- Interactive map of Glenburn Tea Estate
- Location: Darjeeling district, West Bengal, India
- Coordinates: 27°05′01″N 88°20′10″E﻿ / ﻿27.083533°N 88.336237°E
- Area: 750 ha (1,900 acres)
- Elevation: 1,000 to 3,000 feet (300 to 910 m)
- Owner: Prakash family
- Open: 1859

= Glenburn Tea Estate =

Tea garden in West Bengal, India

Glenburn Tea Estate is a tea garden in the Rangli Rangliot CD block in the Darjeeling Sadar subdivision of the Darjeeling district in the Indian state of West Bengal.

==History==
Established in 1859 by a Scottish tea company, Glenburn Tea Estate has been run by the Kolkata-based Prakash family for four generations.
When East India Company's monopoly of the Chinese tea trade came to an end in the early 19th century, one of the first places they thought of for developing tea gardens was the Doon Valley in the foothills of the Himalayas. It also happened to be the ancestral home of the Prakash family. Lala Darshan Lal, the patriarch of the family, started as a small tea planter and grew to be tea magnate owning tea gardens across the country. Anand Prakash, Sudhir Prakash and Ansuman Prakash followed in his footsteps.

 From garden to cup

A pound of tea is produced from about a thousand tender shoots. Fresh tea leaves contain over 75% moisture and this moisture is removed, in a process called withering, by blowing air through the leaves. The next step, the rolling process, once done by hand, is now done by machines. In this process the cells are ruptured before fermentation, a process of oxidation. In the fermentation process tea acquires “flavour, strength and health giving properties”. Finally, the tea is dried by passing hot air through the leaves.

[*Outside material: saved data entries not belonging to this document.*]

Lemma octets_full l u : mux_ok u → stage u ≠ FAILED → blen l = missing u → feed_octets l u = settle (grown l u).
Proof.
  intros H F Hl. pose proof (missing_pos u H). destruct (exists_last (l := l)) as (a & b & ->); [intros ->; change (blen []) with 0 in Hl; lia|].
  rewrite blen_app in Hl. change (blen [b]) with 1 in Hl. rewrite feed_octets_app, octets_short by (done || lia).
  cbn [mbind option_bind feed_octets]. unfold feed_octet, is_stage. rewrite bool_decide_false by done.
  destruct (feed_turn_short a u H) as (_ & H1 & M1); [lia|].
  rewrite (proj2 (Z.eqb_eq _ _)) by lia. rewrite grown_grown. by destruct (settle _).
Qed.

Lemma feed_loop_octets fuel : ∀ data u, mux_ok u → (length data <= fuel)%nat →
  feed_loop fuel data u = feed_octets data u ∧ returns mux_ok (feed_octets data u).
Proof.
  induction fuel as [|fuel IH]; intros data u H Hf.
  { destruct data; [|simpl in Hf; lia]. split; [done|by apply returns_ret]. }
  cbn [feed_loop]. destruct (Z.eqb_spec (blen data) 0) as [E|E]; cbn [orb].
  { apply blen_zero in E as ->. split; [done|by apply returns_ret]. }
  destruct (is_stage FAILED u) eqn:F.
  { apply bool_decide_eq_true in F. rewrite failed_octets by done. split; [done|by apply returns_ret]. }
  apply bool_decide_eq_false in F. pose proof (missing_pos u H) as Mp.
  destruct (Z.ltb_spec (blen data) (missing u)) as [L|L].
  - destruct (feed_turn_short data u H L) as (-> & H1 & _). rewrite octets_short by done.
    cbn [mbind option_bind]. split; [by destruct fuel|by apply returns_ret].
  - destruct (feed_turn_full data u H L) as (rest & -> & Hr). set (l := take (Z.to_nat (missing u)) data) in *.
    assert (Hl : blen l = missing u) by (unfold l; rewrite blen_take_min; lia).
    destruct (settle_ok l u H Hl) as (u' & Es & H'). rewrite Es in *. cbn [fmap option_fmap option_map mbind option_bind].
    rewrite <- (take_drop (Z.to_nat (missing u)) data), feed_octets_app. fold l. rewrite octets_full, Es by done.
    cbn [mbind option_bind].
    assert (Ld : (length (drop (Z.to_nat (missing u)) data) <= fuel)%nat) by (rewrite length_drop; lia).
    destruct (IH _ u' H' Ld) as [E1 E2]. destruct Hr as [-> | [-> Fd]]; [by split|].
    split; [|done]. rewrite failed_octets by (by apply Fd). unfold blen. simpl. by destruct fuel.
Qed.

Lemma feed_is_octets l u : mux_ok u → usb_mux_feed (Some l) u = feed_octets l u.
Proof. intros H. by apply feed_loop_octets. Qed.

Lemma feed_returns data u : mux_ok u → returns mux_ok (usb_mux_feed data u).
Proof.
  intros H. destruct data as [l|]; [|by apply returns_ret]. rewrite feed_is_octets by done.
  by apply (feed_loop_octets (length l) l u H).
Qed.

Locals call the garden Kimble and according to local legend, Kimble Murray, the first manager of the estate, still roams around the garden slopes, looking for a perfect cup of tea.

==Glenburn tea==
In Glenburn Tea Estate, there is a reserve forest (known as Simbong Forest) of 350 ha within the total area of 750 ha. The Rangeet and the Rungdung flow through/ near the tea estate. The elevation of the tea estate varies from 1000 to 3000 ft.

Glenburn produces some of the finest Darjeeling tea. It specialises in Black tea, but also produces other varieties.

Note: The map alongside presents some of the notable locations in the subdivision. All places marked in the map are linked in the larger full screen map.

==Tea tourism==
Tourists visiting Glenburn Tea Estate can stay in bungalows – the Burra Bungalow and Water Lily Bungalow. The first is the original planters bungalow, a heritage property restored to its old charm in 2001. The second one was added in 2008.